POVERTÀ E FAME NEL MONDO
Ogni giorno 100mila morti di fame e malnutrizione hanno bisogno della nostra commozione e del nostro impegno fattivo, come il samaritano sulla strada per Gerico. La costruzione di un mondo migliore non si fonda sulle speculazioni finanziarie, ma sulla responsabilità. L’umanità, credente e non, deve rimettere in discussione l’impiego di tempo, energie, creatività a servizio del bene comune.
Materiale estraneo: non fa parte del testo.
(** Chunk boundaries are invisible: one byte per chunk, or a character and
    a blank line cut in two, give the events of the whole text. *)
Example chunking_is_invisible :
  events (effects_of session1
            (onMessage (streaming hi_there_bytewise) 1 chat_hello session1))
  = [Delta (js "Hi"); Delta (js " there"); Done]
  /\ events (effects_of session1
               (onMessage (streaming split_character) 1 chat_hello session1))
     = [Delta (js "caf" ++ [233%N]); Done].
Proof. split; vm_compute; reflexivity. Qed.

(** The end-to-end scenario of the specification. *)
Example end_to_end :
  events (effects_of session1
            (onMessage (streaming hi_there) 1 chat_hello session1))
  = [Delta (js "Hi"); Delta (js " there"); Done]
  /\ map (fun m => (role m, content m))
         (table (onMessage (streaming hi_there) 1 chat_hello session1))
     = [(user, js "hello"); (assistant, js "Hi there")].
Proof. split; vm_compute; reflexivity. Qed.

End Scenarios.


(* ===================================================================== *)
(** * Lemmas on trimming *)
(* ===================================================================== *)

Lemma trimStart_blank (s : jsstring) : blank s = true -> trimStart s = [].
Proof.
  induction s as [|c s IH]; simpl; [easy|].
  intros E; apply andb_true_iff in E as [-> Es]; auto.
Qed.
(** [longest_common_substring] returns a piece of [s1] that also occurs in
    [s2]; no text that occurs in both is longer; and of the pieces of [s1]
    of that length that occur in [s2], it is the one that ends first. *)
Theorem longest_common_substring_correct s1 s2 :
  let lcs := longest_common_substring s1 s2 in
  occurs_in lcs s2 ∧
  (∀ w, occurs_in w s1 → occurs_in w s2 → PyStr.len w ≤ PyStr.len lcs) ∧
  ∃ a b, PyStr.chars s1 = a ++ PyStr.chars lcs ++ b ∧
    ∀ a' w b', PyStr.chars s1 = a' ++ PyStr.chars w ++ b' → occurs_in w s2 →
      PyStr.len w = PyStr.len lcs → length a ≤ length a'.
Proof.
  cbv zeta. unfold longest_common_substring.
  pose proof (lcs_table_upto s1 s2) as Htable.
  destruct (lcs_table s1 s2) as [[dp len] row].
  destruct Htable as (_ & _ & Hbest & Hrow).
  set (l1 := PyStr.chars s1) in *. set (l2 := PyStr.chars s2) in *.
  assert (∀ a w b, l1 = a ++ PyStr.chars w ++ b → occurs_in w s2 →
    PyStr.len w ≤ len ∧
    (PyStr.len w = len → 0 < len → row ≤ length a + PyStr.len w)) as Hmax.
  { intros a w b H1 (c & d & H2). fold l2 in H2.
    pose proof (common_suffix_max l1 l2 a (PyStr.chars w) b c d H1 H2) as Hw.
    rewrite <- !len_chars in Hw.
    assert (length a + PyStr.len w ≤ PyStr.len s1) as Hi.
    { rewrite (len_chars s1). fold l1. rewrite H1, !length_app, <- len_chars. lia. }
    assert (length c + PyStr.len w ≤ PyStr.len s2) as Hj.
    { rewrite (len_chars s2). fold l2. rewrite H2, !length_app, <- len_chars. lia. }
    destruct (decide (PyStr.len w = 0)) as [Hz|Hnz].
    { split; [lia|]. lia. }
    specialize (Hbest _ _ Hi Hj).
    assert (common_suffix l1 l2 (length a + PyStr.len w) (length c + PyStr.len w) ≤ len)
      as Hle.
    { apply Hbest. unfold passed. lia. }
    split; [lia|]. intros Heq Hpos.
    destruct Hrow as [[-> _]|(_ & _ & _ & Hfirst)]; [lia|].
    destruct (decide (row ≤ length a + PyStr.len w)) as [|Hgt]; [done|].
    specialize (Hfirst (length a + PyStr.len w) (length c + PyStr.len w)
      ltac:(lia) Hj). lia. }
  destruct Hrow as [[-> ->]|(Hpos & Hrown & (j & Hj & Hcs) & Hfirst)]; simpl.
  - split_and!.
    + by exists [], l2.
    + intros w (a & b & H1) H2. by apply (Hmax a w b).
    + exists [], l1. split; [done|]. intros; simpl; lia.
  - destruct (Nat.eqb_spec len 0) as [|_]; [lia|].
    pose proof (common_suffix_le l1 l2 row j) as [Hlr Hlj]. rewrite Hcs in Hlr, Hlj.
    assert (row ≤ length l1) as Hrowl by (unfold l1; rewrite <- len_chars; done).
    assert (PyStr.chars (PyStr.slice s1 (Z.of_nat row - Z.of_nat len) (Z.of_nat row))
            = take len (drop (row - len) l1)) as Hchars.
    { unfold PyStr.slice, PyStr.clamp.
      destruct (Z.ltb_spec (Z.of_nat row - Z.of_nat len) 0) as [|_]; [lia|].
      destruct (Z.ltb_spec (Z.of_nat row) 0) as [|_]; [lia|].
      rewrite chars_substring. fold l1.
      change (String.length s1) with (PyStr.len s1).
      rewrite len_chars. fold l1. f_equal; [|f_equal]; lia. }
    assert (length (take len (drop (row - len) l1)) = len) as Hlen.
    { rewrite length_take, length_drop. lia. }
    assert (PyStr.len (PyStr.slice s1 (Z.of_nat row - Z.of_nat len) (Z.of_nat row)) = len)
      as Hlen' by (by rewrite len_chars, Hchars).
    split_and!.
    + exists (take (j - len) l2), (drop j l2). rewrite Hchars. fold l2.
      pose proof (common_suffix_sound l1 l2 row j Hrowl) as Hs.
      rewrite Hcs in Hs. cbv zeta in Hs. rewrite Hs.
      * rewrite <- (take_drop (j - len) l2) at 1. f_equal.
        rewrite <- (take_drop len (drop (j - len) l2)) at 1. f_equal.
        rewrite drop_drop. f_equal. lia.
      * unfold l2. by rewrite <- len_chars.
    + intros w (a & b & H1) H2. rewrite Hlen'. by apply (Hmax a w b).
    + exists (take (row - len) l1), (drop row l1). rewrite Hchars. split.
      * rewrite <- (take_drop (row - len) l1) at 1. f_equal.
        rewrite <- (take_drop len (drop (row - len) l1)) at 1. f_equal.
        rewrite drop_drop. f_equal. lia.
      * intros a' w b' H1 H2 Hw. rewrite Hlen' in Hw.
        destruct (Hmax a' w b' H1 H2) as [_ Hr]. specialize (Hr Hw Hpos).
        rewrite length_take. lia.
Qed.

(** ** What the scorer writes to its inputs *)

Lemma token_clear_alignment_idem t :
  token_clear_alignment (token_clear_alignment t) = token_clear_alignment t.
Proof. done. Qed.

Lemma text_clear_alignment_values toks h h' :
  text_clear_alignment toks h = Ok (tt, h') →
  length h' = length h ∧
  ∀ r t, h !! r = Some t →
    h' !! r = Some (if decide (r ∈ toks) then token_clear_alignment t else t).
Proof.
  revert h. induction toks as [|r0 rest IH]; intros h; cbn [text_clear_alignment].
  { intros [_ <-]%mret_Ok. split; [done|]. intros r t Hr.
    rewrite decide_False; [done|]. apply not_elem_of_nil. }
  intros (u & h1 & Hupd & Hrest)%mbind_Ok. destruct u.
  destruct (IH _ Hrest) as [Hlen Hvals].
  pose proof Hupd as (t0 & Ht0 & ->)%update_Ok.
  split; [by rewrite Hlen, length_insert|].
  intros r t Hr. destruct (decide (r = r0)) as [->|Hne].
  - assert (t0 = t) as -> by congruence.
    rewrite (Hvals r0 (token_clear_alignment t)).
    + destruct (decide (r0 ∈ r0 :: rest)) as [_|Hn]; [by case_decide|].
      destruct Hn. apply list_elem_of_here.
    + apply list_lookup_insert_eq. by eapply lookup_lt_Some.
  - rewrite (Hvals r t) by (by rewrite list_lookup_insert_ne).
    destruct (decide (r ∈ rest)) as [Hin|Hnin],
      (decide (r ∈ r0 :: rest)) as [Hin'|Hnin']; try done.
    + destruct Hnin'. by apply list_elem_of_further.
    + by apply elem_of_cons in Hin' as [?|?].
Qed.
Un circolo virtuoso che crea lavoro, salute, scuole, cibo, acqua e dignità soprattutto in luoghi e situazioni impossibili.

USCIRE DALLA CRISI
Il nostro petrolio è il turismo. Nessuno ha le nostre bellezze naturali e il 60-70% delle opere d’arte del mondo è qui. Il recupero dell’ambiente e dei beni culturali, il turismo di massa e d’elite potrebbero dare lavoro qualificato e duraturo a tantissimi giovani. Chi ci governa deve convincersene, investire e collegarsi con le ambasciate proponendo itinerari nuovi e affascinanti. L’Italia di Michelangelo, Giotto, Raffaello deve tornare ad essere un’eccellenza culturale, le nostre università attrarre giovani da tutto il mondo. è un incoraggiamento per il nostro Ministro, perché abbia il coraggio non tanto di riformare la scuola quanto di farla rinascere, con docenti convinti di rientrare nelle radici culturali del Paese.